Sometimes a lantern moves along the night,
That interests our eyes. And who goes there?
I think; where from and bound, I wonder, where,
With, all down darkness wide, his wading light?


Men go by me whom either beauty bright
In mould or mind or what not else makes rare:
They rain against our much-thick and marsh air
Rich beams, till death or distance buys them quite.


Death or distance soon consumes them: wind
What most I may eye after, be in at the end
I cannot, and out of sight is out of mind.

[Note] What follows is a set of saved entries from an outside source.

Lemma copy_out_spec out bufs : forall written bufs' total, (written <= length out)%nat -> (length out - written <= length (concat bufs))%nat ->
  copy_out bufs out written = (bufs', total) ->
  total = length out /\ concat bufs' = drop written out ++ drop (length out - written) (concat bufs) /\ length <$> bufs' = length <$> bufs.
Proof.
  induction bufs as [|b bufs IH]; intros written bufs' total Hw Hl; cbn [copy_out].
  - intros [= <- <-]. cbn in *. rewrite drop_nil, app_nil_r. split; [lia|]. split; [|done]. rewrite drop_ge by lia. done.
  - case_if.
    + intros [= <- <-]. split; [lia|]. rewrite (drop_ge out) by lia. replace (length out - written)%nat with 0%nat by lia. done.
    + set (n := Nat.min (length b) (length out - written)). destruct (copy_out bufs out (written + n)) as [rest tot] eqn:R.
      intros [= <- <-]. cbn [concat] in *. rewrite length_app in Hl. assert (n = Nat.min (length b) (length out - written)) as Dn by done.
      clearbody n. destruct (IH (written + n)%nat rest tot ltac:(lia) ltac:(lia) R) as (-> & Hc & Hn). split; [done|].
      assert (length (slice written (written + n) out) = n) as Ls by (rewrite slice_length; lia).
      assert (splice 0 (slice written (written + n) out) b = slice written (written + n) out ++ drop n b) as Sp by (unfold splice; rewrite Ls; done).
      split; [|rewrite !fmap_cons, Hn; f_equal; rewrite Sp, length_app, Ls, length_drop; lia].
      rewrite Sp, Hc. rewrite <- (take_drop n (drop written out)). rewrite drop_drop. unfold slice at 1.
      replace (written + n - written)%nat with n by lia. rewrite drop_app. rewrite <- !app_assoc. f_equal.
      destruct (Nat.le_gt_cases (length b) (length out - written)).
      * replace n with (length b) by lia. rewrite drop_all. rewrite (drop_ge b) by lia. cbn. f_equal. f_equal. lia.
      * replace n with (length out - written)%nat by lia. rewrite !(drop_ge out) by lia. cbn. f_equal. f_equal. lia.
Qed.

(** C30: The wire format.  A [read] with room for the oldest event stores, in order and from the start of
    the user buffer, as many of the oldest events as fit whole; what it stored decodes to exactly these
    events, the rest of the buffer is untouched, and these events and no others leave the queue. *)
Theorem inotify_read_roundtrip live task bufs f front rest :
  events (if_state f) = front :: rest -> (event_len front <= length (concat bufs))%nat -> Forall event_ok (events (if_state f)) ->
  exists k f' bufs' written, read_turn live task bufs f = (f', ReadDone bufs' (Ok written)) /\
    (1 <= k)%nat /\ events (if_state f') = drop k (events (if_state f)) /\ watches (if_state f') = watches (if_state f) /\
    decode_events (S k) (take written (concat bufs')) = Some (take k (events (if_state f))) /\
    drop written (concat bufs') = drop written (concat bufs) /\ length <$> bufs' = length <$> bufs /\
    (drop k (events (if_state f)) = [] \/ exists e l, drop k (events (if_state f)) = e :: l /\ (length (concat bufs) < written + event_len e)%nat).
Proof.
  intros Ev Hf Hok. unfold read_turn. assert (length (concat bufs) <> 0)%nat as Nz by (unfold event_len, INOTIFY_EVENT_SIZE in Hf; lia).
  rewrite (proj2 (Nat.eqb_neq _ _) Nz), Ev, (proj2 (Nat.ltb_ge _ _) Hf). rewrite <- Ev.
  destruct (read_loop _ _ _ _) as [[out es] over] eqn:R. apply read_events_spec in R as (k & Hk & -> & Eo & _ & Hstop & Hl). rewrite app_nil_l in Eo.
  specialize (Hl ltac:(cbn; lia)). destruct (copy_out bufs out 0) as [bufs' total] eqn:C.
  destruct (copy_out_spec out bufs 0 bufs' total ltac:(lia) ltac:(lia) C) as (-> & Ec & El). rewrite drop_0, Nat.sub_0_r in Ec.
  exists k. eexists _, _, _. split; [done|]. cbn [if_state events watches set_overflowed set_events]. split; [|split; [done|split; [done|]]].
  - destruct k as [|k]; [|lia]. exfalso. rewrite drop_0, Ev in Hstop. rewrite take_0 in Eo. cbn in Eo. subst out. destruct Hstop as [?|(e & l & [= <- _] & ?)]; [done|cbn in *; lia].
  - rewrite Ec, take_app_length, drop_app_length. split; [|done]. rewrite Eo. apply decode_encode_events; [by apply Forall_take|rewrite length_take; lia].
Qed.

(** ** Concrete instances *)

Definition demo_alive (t : nat) : bool := (t <? 10)%nat.
Definition demo_dir : bytes := [47; 100].                 (* "/d" *)
Definition demo_file : bytes := [47; 100; 47; 102].       (* "/d/f" *)
Definition demo_dentry : NotifyDentry := mkND demo_file (Some (7, false)) (Some 5).

(** A watch on the directory, one-shot or not; a reader asleep. *)
Definition demo_ops (mask : Z) : list IOp := [IAdd 8192 demo_dir (Some 5) mask; IRead 3 [repeat 0 64]].
Definition demo_instance (mask : Z) : InotifyFile := irun demo_alive (demo_ops mask) (new_file 0).
Definition demo_notify (mask : Z) : NotifyWorld := mkNW [4%nat] {[4%nat := demo_instance mask]} 1 1 128 8192 16384 {[3%nat]} [].

Lemma inotify_delivery_witness : exists f',
  ino_files (inotify_notify_dentry demo_dentry IN_MODIFY (demo_notify (Z.lor IN_MODIFY IN_ONESHOT))) !! 4%nat = Some f' /\
  events (if_state f') = [mkEvent 1 IN_MODIFY 0 (event_name [102]); ignored 1].
Proof.
  destruct (inotify_delivery demo_dentry IN_MODIFY (demo_notify (Z.lor IN_MODIFY IN_ONESHOT)) 4 (demo_instance (Z.lor IN_MODIFY IN_ONESHOT)))
    as (f' & E & _ & D & _); [done|by apply (bool_decide_unpack _); vm_compute|by left|by vm_compute|done|by apply (bool_decide_unpack _); vm_compute|].
  exists f'. split; [exact E|]. apply (f_equal snd) in D. etransitivity; [exact D|]. vm_compute. reflexivity.
Defined.

Lemma inotify_gone_announced_witness :
  ignored 1 ∈ events (if_state (fst (iapply demo_alive (IUnmount 16384 [47]) (demo_instance IN_MODIFY)))) \/
  overflowed (if_state (fst (iapply demo_alive (IUnmount 16384 [47]) (demo_instance IN_MODIFY)))) = true.
Proof. apply inotify_gone_announced; [done|by left|by apply (bool_decide_unpack _); vm_compute|done]. Defined.

Lemma inotify_instance_invariant_witness :
  let st := if_state (irun demo_alive (demo_ops IN_MODIFY ++ [IMatch 0 demo_file None (Some 5) IN_MODIFY]) (new_file 0)) in
  overflowed st = true /\ overflow_count (events st) = 1%nat.
Proof.
  split; [by vm_compute|]. edestruct (inotify_instance_invariant demo_alive 0 (demo_ops IN_MODIFY ++ [IMatch 0 demo_file None (Some 5) IN_MODIFY])) as (_ & _ & _ & H & _);
    [by repeat constructor|by vm_compute|]. exact H.
Defined.

Lemma inotify_queue_bounded_witness :
  Z.of_nat (length (events (if_state (irun demo_alive (demo_ops IN_MODIFY ++ [IMatch 2 demo_file None (Some 5) IN_MODIFY]) (new_file 0))))) <= Z.max 2 1.
Proof. apply inotify_queue_bounded; [by repeat constructor|by repeat constructor; cbn; lia|by vm_compute]. Defined.

Lemma inotify_reader_woken_witness :
  3%nat ∈ is_read_waiters (if_state (demo_instance IN_MODIFY)) /\
  3%nat ∈ snd (iapply demo_alive (IMatch 16384 demo_file None (Some 5) IN_MODIFY) (demo_instance IN_MODIFY)).
Proof.
  split; [by left|]. destruct (inotify_reader_woken demo_alive 0 (demo_ops IN_MODIFY) (IMatch 16384 demo_file None (Some 5) IN_MODIFY) 3) as [_ [H|[H _]]];
    [by repeat constructor|by vm_compute|done|done|by left|done|exact H|by apply not_elem_of_nil in H].
Defined.

Definition demo_queued : InotifyFile :=
  irun demo_alive (demo_ops IN_MODIFY ++ [IMatch 16384 demo_file None (Some 5) IN_MODIFY; IUnmount 16384 demo_dir]) (new_file 0).

Lemma inotify_read_roundtrip_witness : exists k f' bufs' written,
  read_turn demo_alive 3 [repeat 9 20; repeat 9 20] demo_queued = (f', ReadDone bufs' (Ok written)) /\ (1 <= k)%nat /\
  decode_events (S k) (take written (concat bufs')) = Some (take k (events (if_state demo_queued))).
Proof.
  edestruct (inotify_read_roundtrip demo_alive 3 [repeat 9 20; repeat 9 20] demo_queued) as (k & f' & bufs' & written & E & K & _ & _ & D & _);
    [by vm_compute|by apply Nat.leb_le; vm_compute| |exists k, f', bufs', written; done].
  repeat constructor; by vm_compute.
Defined.

(** A one-shot watch on a directory reports the deletion of a file in it and is gone; [IN_IGNORED] does
    not follow, as it does for every other event of a one-shot watch. *)
Lemma inotify_oneshot_delete_silent :
  let f := demo_instance (Z.lor IN_DELETE IN_ONESHOT) in
  let f' := fst (iapply demo_alive (IDelete 16384 demo_file (Some 7) (Some 5) false true) f) in
  wds (watches (if_state f)) = [1] /\ watches (if_state f') = [] /\ overflowed (if_state f') = false /\
  events (if_state f') = [mkEvent 1 IN_DELETE 0 (event_name [102])].
Proof. by vm_compute. Qed.

(** Removing a watch by hand queues [IN_IGNORED] and wakes nobody: the reader sleeps on. *)
Lemma inotify_remove_wakes_nobody :
  let r := iapply demo_alive (IRemove 1) (demo_instance IN_MODIFY) in
  events (if_state (fst r)) = [ignored 1] /\ is_read_waiters (if_state (fst r)) = [3%nat] /\ snd r = [].
Proof. by vm_compute. Qed.

(** ... and is not subject to the limit of the queue. *)
Lemma inotify_remove_exceeds_limit :
  let f := irun demo_alive [IAdd 8192 demo_dir (Some 5) IN_MODIFY; IAdd 8192 demo_file (Some 7) IN_MODIFY; IMatch 0 demo_file (Some 7) None IN_MODIFY; IRemove 1; IRemove 2] (new_file 0) in
  length (events (if_state f)) = 3%nat.
Proof. by vm_compute. Qed.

Christ minds: Christ's interest, what to avow or amend
There, éyes them, heart wánts, care haúnts, foot fóllows kínd,
Their ránsom, théir rescue, ánd first, fást, last friénd.


11

The Sea and the Skylark

On ear and ear two noises too old to end
Trench—right, the tide that ramps against the shore;
With a flood or a fall, low lull-off or all roar,
Frequenting there while moon shall wear and wend.


Left hand, off land, I hear the lark ascend,
His rash-fresh re-winded new-skeinèd score
In crisps of curl off wild winch whirl, and pour
And pelt music, till none 's to spill nor spend.